EstoicismoFilosofíaSueño

La disciplina. Es algo que todos deseamos fervientemente, pero a menudo se siente como si intentáramos atrapar el humo con las manos desnudas. Por mucho que nos esforcemos en visualizarla o en definirla, parece escapársenos en los momentos de mayor debilidad, dejándonos con una sensación de frustración y estancamiento que ya nos resulta demasiado familiar.

Hacemos planes meticulosos, establecemos metas ambiciosas y nos prometemos a nosotros mismos que esta vez será diferente. Sin embargo, en la mayoría de las ocasiones, nos encontramos volviendo a caer en los viejos hábitos de siempre. ¿Por qué es tan difícil mantener la constancia en las cosas que sabemos que son beneficiosas para nosotros?

La brecha entre nuestras intenciones y nuestras acciones parece, a veces, un abismo insalvable.

Quizás por eso hemos creado meses enteros dedicados al autocontrol colectivo: iniciativas como el Stoptober, el Dry January o el No Nut November. Estos desafíos unen a las personas bajo el estandarte de la mejora personal, siendo cada uno de ellos un intento colectivo de recuperar el control frente a nuestros impulsos primarios y las gratificaciones instantáneas que nos bombardean a diario.

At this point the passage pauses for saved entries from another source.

(** Whichever subscription started the call, a value its production sends
    that differs from the value the shared subject holds and from the
    initial value is delivered to every observer subscribed so far. *)
Theorem execAlways_broadcast (E : Executor) (v0 : value)
    (steps : list observation) (i : nat) (inv : invocation) (x : value)
    (rest : list notification) :
  let w := foldl (always_step E v0) (execAlways E v0) steps in
  invocations w !! i = Some inv ->
  closed inv = false ->
  pending inv = Next x :: rest ->
  strict_equal (getValue (subject w)) x = false ->
  strict_equal x v0 = false ->
  received <$> observers (subject (deliver i w)) =
  (fun o => received o ++ [x]) <$> observers (subject w).
Proof.
  intros w Hi Hc Hp Hcur Hx0.
  rewrite (deliver_value i w inv x rest) by done. simpl.
  eapply piped_broadcast; [apply always_inv_reachable|done|done].
Qed.

Lemma execAlways_broadcast_witness :
  let E : Executor := fun _ => {| now := []; later := [Next (VNum 4)] |} in
  received <$> observers (subject
     (foldl (always_step E (VNum 0)) (execAlways E (VNum 0))
        [Observe; Observe; Deliver 1])) =
  [[VNum 0; VNum 4]; [VNum 0; VNum 4]].
Proof.
  intros E.
  exact (execAlways_broadcast E (VNum 0) [Observe; Observe] 1 _ (VNum 4) []
           eq_refl eq_refl eq_refl eq_refl eq_refl).
Defined.

Lemma tracks_all_next v0 cur val (l : list piped) :
  Forall (tracks v0 cur) l ->
  Forall (tracks v0 val) (observer_next val <$> l).
Proof.
  intros Hl. apply Forall_fmap. eapply Forall_impl; [exact Hl|].
  intros o (Hv0 & _ & Hf). simpl. by apply tracks_next.
Qed.

Lemma strict_equal_false_sym a b :
  strict_equal a b = false -> strict_equal b b = true ->
  strict_equal b a = false.
Proof.
  intros Hab Hbb. destruct (strict_equal b a) eqn:Hba; [|done].
  apply strict_equal_eq in Hba. subst. congruence.
Qed.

Y, sin embargo, una vez que termina el mes, muchos de nosotros volvemos a caer exactamente en los mismos patrones que juramos romper. Esto sugiere que el enfoque temporal o basado únicamente en la fuerza de voluntad a corto plazo no es suficiente para producir un cambio real. Entonces, ¿cuál es la pieza que falta en este rompecabezas del comportamiento humano?

No se trata solo de fijar objetivos o de confiar en ráfagas de motivación pasajera. La clave real es la disciplina: la capacidad de actuar en alineación con tus valores y metas, incluso cuando no tienes ganas de hacerlo. Es el puente que une quién eres hoy con quién quieres llegar a ser mañana.

En este artículo, vamos a explorar cómo el estoicismo, una de las filosofías más prácticas jamás creadas, ofrece lecciones atemporales sobre cómo construir esa disciplina. A lo largo de esta lectura, aprenderás:

  • Por qué la disciplina es crucial para el crecimiento personal y la paz mental.
  • Por qué parece mucho más difícil cultivarla en el mundo hiperconectado de hoy.
  • Cómo desarrollarla paso a paso utilizando los principios fundamentales de los maestros estoicos.

Para empezar, reflexionemos sobre estas palabras de sabiduría de Marco Aurelio, el emperador filósofo que gobernó Roma sin perder de vista su brújula moral:

En el amanecer, cuando tengas dificultades para levantarte de la cama, dite a ti mismo: Debo ir a trabajar, como ser humano. ¿De qué tengo que quejarme, si voy a hacer aquello para lo que nací, las cosas para las que fui traído al mundo? ¿O es esto para lo que fui creado?

¿Para acurrucarme bajo las mantas y estar caliente?

– Marco Aurelio

El estoicismo y la disciplina: El camino hacia el autodominio

Una gran parte de la filosofía estoica se basa en el autodominio. Los estoicos no estaban interesados en controlar el mundo que los rodeaba, pues comprendían que la mayoría de los eventos externos están fuera de nuestro alcance. En su lugar, se centraron en lo único que realmente podían comandar: a sí mismos. Esta distinción entre lo que depende de nosotros y lo que no es la base de su fortaleza legendaria.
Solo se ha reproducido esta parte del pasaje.